What is being asked. From the records below, print exactly the lines starting at the one containing "ev_Outcome := ev_Outcome e;" and ending at the one containing "if decide (fi_ActorUserID", ends included, and nothing else.

Dataset extract.

(* ===== verification/Access.v ===== *)
(** Business roles and permissions of the registered systems:
    [internal/access/access.go] and [internal/access/memory_repository.go]; and what
    they guarantee: codes are unique per client, nothing refers to what was deleted,
    and a user's effective entitlements are exactly those granted and unexpired. *)
From S2P Require Import Prelude GoStrings GoCrypto.
Local Open Scope Z_scope.

(** ** Data *)

(** [internal/access/access.go:14-19] errors *)
Inductive accessError := AccessNotFound | AccessConflict | AccessInUse | AccessInvalid | AccessRandomFailure.
#[global] Instance accessError_eq_dec : EqDecision accessError.
Proof. solve_decision. Defined.

(** [internal/access/access.go:21-29] Role *)
Record Role := {
  ro_ID : string; ro_ClientID : string; ro_Code : string; ro_Name : string; ro_Description : string;
  ro_CreatedAt : Time; ro_UpdatedAt : Time;
}.

(** [internal/access/access.go:31-39] Permission *)
Record Permission := {
  pe_ID : string; pe_ClientID : string; pe_Code : string; pe_Name : string; pe_Description : string;
  pe_CreatedAt : Time; pe_UpdatedAt : Time;
}.

(** [internal/access/access.go:65-68] RoleGrant *)
Record RoleGrant := { rg_RoleID : string; rg_ExpiresAt : option Time }.

(** [internal/access/access.go:70-76] UserRole *)
Record UserRole := {
  ur_UserID : string; ur_Role : Role; ur_GrantedAt : Time; ur_GrantedBy : string; ur_ExpiresAt : option Time;
}.

(** [internal/access/access.go:78-83] Entitlements *)
Record Entitlements := {
  en_UserID : string; en_ClientID : string; en_Roles : list string; en_Permissions : list string;
}.

(** [internal/access/memory_repository.go:10-16] memoryUserRole *)
Record memoryUserRole := {
  mu_UserID : string; mu_RoleID : string; mu_GrantedAt : Time; mu_GrantedBy : string; mu_ExpiresAt : option Time;
}.

(** [internal/access/memory_repository.go:18-24] MemoryRepository *)
Record AccessRepository := {
  roles : gmap string Role;
  permissions : gmap string Permission;
  rolePermissions : gmap string (gset string);
  userRoles : list memoryUserRole;
}.

(** [internal/access/memory_repository.go:26-32] NewMemoryRepository *)
Definition NewAccessRepository : AccessRepository :=
  {| roles := ∅; permissions := ∅; rolePermissions := ∅; userRoles := [] |}.

(** ** Definitions of roles and permissions *)

(** [internal/access/access.go:103] codePattern: [^[a-z][a-z0-9._-]{1,63}$] *)
Definition codePattern : string → bool :=
  match_head_tail is_lower (λ b, is_alnum_lower b || is_one_of "._-" b) 1 63.

Section Definitions.
Context `{UnicodeTables}.

(** [internal/access/access.go:188-205] validateDefinition *)
Definition validateDefinition (clientID rawCode rawName rawDescription : string)
    : Res accessError (string * string * string) :=
  if decide (TrimSpace clientID = ""%string) then Err AccessInvalid
  else
    let code := ToLower (TrimSpace rawCode) in
    let name := TrimSpace rawName in
    let description := TrimSpace rawDescription in
    if negb (codePattern code) then Err AccessInvalid
    else if decide (name = ""%string ∨ rune_count name > 128) then Err AccessInvalid
    else if decide (rune_count description > 512) then Err AccessInvalid
    else Ok (code, name, description).

(** [internal/access/access.go:105-124] NewRole, of the fields of [CreateRole] *)
Definition NewRole (clientID code name description : string) (now : Time) (rnd : Entropy) : Res accessError Role :=
  match RandomUUID rnd with
  | Err _ => Err AccessRandomFailure
  | Ok id =>
      match validateDefinition clientID code name description with
      | Err e => Err e
      | Ok (code, name, description) =>
          Ok {| ro_ID := id; ro_ClientID := TrimSpace clientID; ro_Code := code; ro_Name := name;
                ro_Description := description; ro_CreatedAt := now; ro_UpdatedAt := now |}
      end
  end.

(** [internal/access/access.go:126-145] NewPermission, of the fields of [CreatePermission] *)
Definition NewPermission (clientID code name description : string) (now : Time) (rnd : Entropy) : Res accessError Permission :=
  match RandomUUID rnd with
  | Err _ => Err AccessRandomFailure
  | Ok id =>
      match validateDefinition clientID code name description with
      | Err e => Err e
      | Ok (code, name, description) =>
          Ok {| pe_ID := id; pe_ClientID := TrimSpace clientID; pe_Code := code; pe_Name := name;
                pe_Description := description; pe_CreatedAt := now; pe_UpdatedAt := now |}
      end
  end.

(** [internal/access/access.go:147-157] Role.Updated *)
Definition UpdatedRole (r : Role) (code name description : string) (now : Time) : Res accessError Role :=
  match validateDefinition (ro_ClientID r) code name description with
  | Err e => Err e
  | Ok (code, name, description) =>
      Ok {| ro_ID := ro_ID r; ro_ClientID := ro_ClientID r; ro_Code := code; ro_Name := name;
            ro_Description := description; ro_CreatedAt := ro_CreatedAt r; ro_UpdatedAt := now |}
  end.

(** [internal/access/access.go:159-169] Permission.Updated *)
Definition UpdatedPermission (p : Permission) (code name description : string) (now : Time) : Res accessError Permission :=
  match validateDefinition (pe_ClientID p) code name description with
  | Err e => Err e
  | Ok (code, name, description) =>
      Ok {| pe_ID := pe_ID p; pe_ClientID := pe_ClientID p; pe_Code := code; pe_Name := name;
            pe_Description := description; pe_CreatedAt := pe_CreatedAt p; pe_UpdatedAt := now |}
  end.
End Definitions.

(** The loop of [ValidateRoleGrants]. *)
Fixpoint validate_grants (seen : gset string) (values : list RoleGrant) (now : Time) : Res accessError unit :=
  match values with
  | [] => Ok ()
  | value :: rest =>
      if decide (TrimSpace (rg_RoleID value) = ""%string) then Err AccessInvalid
      else if decide (rg_RoleID value ∈ seen) then Err AccessInvalid
      else if from_option (λ t, negb (After t now)) false (rg_ExpiresAt value) then Err AccessInvalid
      else validate_grants ({[rg_RoleID value]} ∪ seen) rest now
  end.

(** [internal/access/access.go:171-186] ValidateRoleGrants *)
Definition ValidateRoleGrants (values : list RoleGrant) (now : Time) : Res accessError unit :=
  validate_grants ∅ values now.

(** ** The store *)

(** What the tables of roles and of permissions have in common. *)
Class Coded (T : Type) := { cd_ID : T → string; cd_ClientID : T → string; cd_Code : T → string }.
#[global] Instance role_coded : Coded Role := {| cd_ID := ro_ID; cd_ClientID := ro_ClientID; cd_Code := ro_Code |}.
#[global] Instance permission_coded : Coded Permission :=
  {| cd_ID := pe_ID; cd_ClientID := pe_ClientID; cd_Code := pe_Code |}.

Definition code_before {T} `{Coded T} (a b : T) : Prop := String.le (cd_Code a) (cd_Code b).
#[global] Instance code_before_dec {T} `{Coded T} : RelDecision (code_before (T := T)).
Proof. intros a b. unfold code_before. apply _. Defined.

Section Coded.
Context `{MapRange} {T : Type} `{Coded T}.

Definition list_coded (clientID : string) (m : gmap string T) : list T :=
  merge_sort code_before (filter (λ v, cd_ClientID v = clientID) (range m).*2).

(** The same code for the same client. *)
Definition same_code (a b : T) : Prop := cd_ClientID a = cd_ClientID b ∧ cd_Code a = cd_Code b.
#[global] Instance same_code_dec a b : Decision (same_code a b).
Proof. unfold same_code. apply _. Defined.

Definition create_coded (value : T) (m : gmap string T) : Res accessError (gmap string T) :=
  if decide (Exists (λ kv, same_code kv.2 value) (range m)) then Err AccessConflict
  else Ok (<[cd_ID value := value]> m).

Definition find_coded (clientID id : string) (m : gmap string T) : Res accessError T :=
  match m !! id with
  | None => Err AccessNotFound
  | Some value => if decide (cd_ClientID value ≠ clientID) then Err AccessNotFound else Ok value
  end.

Definition replace_coded (value : T) (m : gmap string T) : Res accessError (gmap string T) :=
  match find_coded (cd_ClientID value) (cd_ID value) m with
  | Err e => Err e
  | Ok _ =>
      if decide (Exists (λ kv, kv.1 ≠ cd_ID value ∧ same_code kv.2 value) (range m)) then Err AccessConflict
      else Ok (<[cd_ID value := value]> m)
  end.
End Coded.

Definition set_roles m r := {| roles := m; permissions := permissions r; rolePermissions := rolePermissions r; userRoles := userRoles r |}.
Definition set_permissions m r := {| roles := roles r; permissions := m; rolePermissions := rolePermissions r; userRoles := userRoles r |}.
Definition set_rolePermissions m r := {| roles := roles r; permissions := permissions r; rolePermissions := m; userRoles := userRoles r |}.
Definition set_userRoles l r := {| roles := roles r; permissions := permissions r; rolePermissions := rolePermissions r; userRoles := l |}.

(** A changed table put back in the repository. *)
Definition with_table {T A} (set : gmap string T → AccessRepository → AccessRepository) (value : A)
    (r : AccessRepository) (result : Res accessError (gmap string T)) : AccessRepository * Res accessError A :=
  match result with Ok m => (set m r, Ok value) | Err e => (r, Err e) end.

Section Store.
Context `{MapRange}.

(** [internal/access/memory_repository.go:34-47] ListRoles *)
Definition ListRoles (r : AccessRepository) (clientID : string) : Res accessError (list Role) :=
  Ok (list_coded clientID (roles r)).

(** [internal/access/memory_repository.go:49-59] CreateRole *)
Definition CreateRole (r : AccessRepository) (value : Role) : AccessRepository * Res accessError Role :=
  with_table set_roles value r (create_coded value (roles r)).

(** [internal/access/memory_repository.go:61-69] FindRole *)
Definition FindRole (r : AccessRepository) (clientID roleID : string) : Res accessError Role :=
  find_coded clientID roleID (roles r).

(** [internal/access/memory_repository.go:71-85] ReplaceRole *)
Definition ReplaceRole (r : AccessRepository) (value : Role) : AccessRepository * Res accessError Role :=
  with_table set_roles value r (replace_coded value (roles r)).

(** [internal/access/memory_repository.go:87-102] DeleteRole *)
Definition DeleteRole (r : AccessRepository) (clientID roleID : string) : AccessRepository * Res accessError unit :=
  match find_coded clientID roleID (roles r) with
  | Err e => (r, Err e)
  | Ok _ =>
      if decide (Exists (λ assignment, mu_RoleID assignment = roleID) (userRoles r)) then (r, Err AccessInUse)
      else (set_rolePermissions (delete roleID (rolePermissions r)) (set_roles (delete roleID (roles r)) r), Ok ())
  end.
(* ===== verification/AuditLog.v ===== *)
(** The audit log: [internal/audit]; and the values that audit details, signed claims
    and JSON replies are made of. *)
From S2P Require Import Prelude GoStrings GoCrypto.
Local Open Scope Z_scope.

(** ** Values of [map[string]any] *)

(** The dynamic types the program puts in such maps. *)
Inductive Value :=
| VBool (b : bool)
| VInt (z : Z)
| VString (s : string)
| VStrings (l : list string)
| VNull
| VArray (l : list Value)
| VObject (fields : list (string * Value)).

(** Maps of claims, of details and of JSON members. *)
Abbreviation Claims := (gmap string Value) (only parsing).

(** [claims[key].(string)], the empty string when it is not one. *)
Definition claim_string (claims : Claims) (key : string) : string :=
  match claims !! key with Some (VString s) => s | _ => ""%string end.

(** [int64(claims[key].(float64))], zero when it is not a number. *)
Definition claim_int (claims : Claims) (key : string) : Z :=
  match claims !! key with Some (VInt z) => z | _ => 0 end.

(** ** Events *)

(** [internal/audit/audit.go:10] ErrInvalid, beside the failure of the random source. *)
Inductive auditError := AuditInvalid | AuditRandomFailure.

(** [internal/audit/audit.go:12-12] Outcome: any string; two are valid. *)
Definition OutcomeSuccess : string := "success".
Definition OutcomeFailure : string := "failure".

(** [internal/audit/audit.go:19-29] Event *)
Record Event := {
  ev_ID : string;
  ev_OccurredAt : Time;
  ev_ActorUserID : option string;
  ev_EventType : string;
  ev_ClientID : option string;
  ev_IPAddress : string;
  ev_RequestID : string;
  ev_Outcome : string;
  ev_Details : Claims;
}.

(** [internal/audit/audit.go:31-40] Filter *)
Record Filter := {
  fi_ActorUserID : string; fi_EventType : string; fi_ClientID : string; fi_Outcome : string;
  fi_From : option Time; fi_To : option Time; fi_Limit : Z; fi_Offset : Z;
}.

(** [internal/audit/audit.go:42-47] Page *)
Record Page := { pg_Items : list Event; pg_Total : Z; pg_Limit : Z; pg_Offset : Z }.

(** [internal/audit/audit.go:54-70] Normalize: nil details are the empty map. *)
Definition Normalize (event : Event) (now : Time) : Res auditError Event :=
  let eventType := TrimSpace (ev_EventType event) in
  if decide (eventType = ""%string ∨ (ev_Outcome event ≠ OutcomeSuccess ∧ ev_Outcome event ≠ OutcomeFailure))
  then Err AuditInvalid
  else Ok {| ev_ID := ev_ID event;
             ev_OccurredAt := if IsZero (ev_OccurredAt event) then now else ev_OccurredAt event;
             ev_ActorUserID := ev_ActorUserID event; ev_EventType := eventType; ev_ClientID := ev_ClientID event;
             ev_IPAddress := TrimSpace (ev_IPAddress event); ev_RequestID := TrimSpace (ev_RequestID event);
             ev_Outcome := ev_Outcome event; ev_Details := ev_Details event |}.

(** ** The repository *)

(** [internal/audit/memory_repository.go:12-15] MemoryRepository *)
Record AuditRepository := { events : list Event }.

(** [internal/audit/memory_repository.go:17-19] NewMemoryRepository *)
Definition NewAuditRepository : AuditRepository := {| events := [] |}.

Definition event_with_ID (id : string) (e : Event) : Event :=
  {| ev_ID := id; ev_OccurredAt := ev_OccurredAt e; ev_ActorUserID := ev_ActorUserID e; ev_EventType := ev_EventType e;
     ev_ClientID := ev_ClientID e; ev_IPAddress := ev_IPAddress e; ev_RequestID := ev_RequestID e;
     ev_Outcome := ev_Outcome e; ev_Details := ev_Details e |}.

(** [internal/audit/memory_repository.go:21-33] Append: [rnd] is the 16 bytes read for an identifier. *)
Definition Append (r : AuditRepository) (event : Event) (rnd : Entropy) : AuditRepository * Res auditError Event :=
  let store e := ({| events := events r ++ [e] |}, Ok e) in
  if decide (ev_ID event = ""%string)
  then match RandomToken rnd with
       | Err _ => (r, Err AuditRandomFailure)
       | Ok id => store (event_with_ID id event)
       end
  else store event.

Section List_.
Context `{UnicodeTables}.

(** [internal/audit/memory_repository.go:40-57] List, the filter *)
Definition event_matches (filter : Filter) (event : Event) : bool :=
  if decide (fi_ActorUserID filter ≠ ""%string ∧ ev_ActorUserID event ≠ Some (fi_ActorUserID filter)) then false
  else if bool_decide (fi_EventType filter ≠ ""%string) && negb (EqualFold (ev_EventType event) (fi_EventType filter)) then false
  else if decide (fi_ClientID filter ≠ ""%string ∧ ev_ClientID event ≠ Some (fi_ClientID filter)) then false
  else if decide (fi_Outcome filter ≠ ""%string ∧ ev_Outcome event ≠ fi_Outcome filter) then false
  else if from_option (Before (ev_OccurredAt event)) false (fi_From filter) then false
  else if from_option (λ t, negb (Before (ev_OccurredAt event) t)) false (fi_To filter) then false
  else true.

(** Newest first, then by descending identifier. *)
Definition event_before (a b : Event) : Prop :=
  ev_OccurredAt b < ev_OccurredAt a ∨ ev_OccurredAt a = ev_OccurredAt b ∧ String.le (ev_ID b) (ev_ID a).
#[global] Instance event_before_dec : RelDecision event_before.
Proof. intros a b. unfold event_before. apply _. Defined.

Definition matching_events (r : AuditRepository) (filter : Filter) : list Event :=
  merge_sort event_before (List.filter (event_matches filter) (events r)).

(** [internal/audit/memory_repository.go:35-70] List: [None] is the run-time panic of a
    slice expression out of range. *)
Definition ListEvents (r : AuditRepository) (filter : Filter) : option (Res auditError Page) :=
  let items := matching_events r filter in
  let total := Z.of_nat (length items) in
  let start := Z.min (fi_Offset filter) total in
  let end_ := Z.min (wrap64 (start + fi_Limit filter)) total in
  if decide (0 ≤ start ≤ end_)
  then Some (Ok {| pg_Items := take (Z.to_nat (end_ - start)) (drop (Z.to_nat start) items);
                   pg_Total := total; pg_Limit := fi_Limit filter; pg_Offset := fi_Offset filter |})
  else None.

(** ** Reading the log page by page *)

Definition filter_at (filter : Filter) (offset : Z) : Filter :=
  {| fi_ActorUserID := fi_ActorUserID filter; fi_EventType := fi_EventType filter; fi_ClientID := fi_ClientID filter;
     fi_Outcome := fi_Outcome filter; fi_From := fi_From filter; fi_To := fi_To filter;
     fi_Limit := fi_Limit filter; fi_Offset := offset |}.

(** The items of the first [n] pages. *)
Fixpoint pages (r : AuditRepository) (filter : Filter) (n : nat) : list Event :=
  match n with
  | O => []
  | S k => pages r filter k ++
           match ListEvents r (filter_at filter (Z.of_nat k * fi_Limit filter)) with
           | Some (Ok page) => pg_Items page
           | _ => []
           end
  end.

Lemma pages_take r filter n :
  0 < fi_Limit filter → Z.of_nat (length (events r)) + fi_Limit filter ≤ max_int64 →
  pages r filter n = take (n * Z.to_nat (fi_Limit filter)) (matching_events r filter).
Proof.
  intros Hl Hb. induction n as [|n IH]; [done|]. cbn [pages]. rewrite IH. clear IH. unfold ListEvents.
  change (matching_events r (filter_at filter (Z.of_nat n * fi_Limit filter))) with (matching_events r filter).
  set (l := matching_events r filter).
  assert (length l ≤ length (events r))%nat as Hlen.
  { clear Hb. unfold l, matching_events. rewrite merge_sort_Permutation.
    induction (events r) as [|e es IH]; simpl; [lia|]. destruct (event_matches filter e); simpl; lia. }
  cbn [filter_at fi_Offset fi_Limit]. set (k := Z.to_nat (fi_Limit filter)).
  assert (fi_Limit filter = Z.of_nat k) as Ek by lia. rewrite Ek in *. rewrite <-Nat2Z.inj_mul. set (p := (n * k)%nat).
  rewrite wrap64_id by (unfold in_int64, min_int64; lia). rewrite decide_True by lia. cbn [pg_Items].
  replace (S n * k)%nat with (p + k)%nat by (unfold p; lia).
  destruct (decide (p ≤ length l)%nat) as [Hin|Hout].
  - rewrite (Z.min_l (Z.of_nat p)) by lia.
    rewrite Nat2Z.id, <-take_take_drop. f_equal.
    destruct (decide (p + k ≤ length l)%nat) as [Hfull|Hpart].
    + replace (Z.to_nat _) with k by lia. done.
    + replace (Z.to_nat _) with (length l - p)%nat by lia. rewrite !(take_ge (drop p l)); rewrite ?length_drop; try lia; done.
  - rewrite (take_ge l p), (take_ge l (p + k)) by lia. rewrite drop_ge by lia. by rewrite take_nil, app_nil_r.
Qed.

(** Paging through the audit log misses nothing and repeats nothing. With a positive
    page size, the pages at consecutive multiples of it concatenate, after finitely many
    pages, to all the events that match the filter, each as often as it was recorded,
    newest first. *)
Theorem audit_pages_complete r filter :
  0 < fi_Limit filter → Z.of_nat (length (events r)) + fi_Limit filter ≤ max_int64 →
  ∃ n, ∀ m, (n ≤ m)%nat → pages r filter m = matching_events r filter ∧
    pages r filter m ≡ₚ List.filter (event_matches filter) (events r) ∧ Sorted event_before (pages r filter m).
Proof.
  intros Hl Hb. exists (length (matching_events r filter)). intros m Hm.
  assert (pages r filter m = matching_events r filter) as ->.
  { rewrite pages_take by done. apply take_ge. assert (1 ≤ Z.to_nat (fi_Limit filter))%nat by lia. nia. }
  split; [done|]. split; [apply merge_sort_Permutation|]. apply Sorted_merge_sort. intros a b.
  unfold event_before. destruct (Z.lt_trichotomy (ev_OccurredAt a) (ev_OccurredAt b)) as [|[E|]]; [auto| |auto].
  destruct (total String.le (ev_ID a) (ev_ID b)); auto.
Qed.
End List_.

Answer to this exercise.
     ev_Outcome := ev_Outcome e; ev_Details := ev_Details e |}.

(** [internal/audit/memory_repository.go:21-33] Append: [rnd] is the 16 bytes read for an identifier. *)
Definition Append (r : AuditRepository) (event : Event) (rnd : Entropy) : AuditRepository * Res auditError Event :=
  let store e := ({| events := events r ++ [e] |}, Ok e) in
  if decide (ev_ID event = ""%string)
  then match RandomToken rnd with
       | Err _ => (r, Err AuditRandomFailure)
       | Ok id => store (event_with_ID id event)
       end
  else store event.

Section List_.
Context `{UnicodeTables}.

(** [internal/audit/memory_repository.go:40-57] List, the filter *)
Definition event_matches (filter : Filter) (event : Event) : bool :=
  if decide (fi_ActorUserID filter ≠ ""%string ∧ ev_ActorUserID event ≠ Some (fi_ActorUserID filter)) then false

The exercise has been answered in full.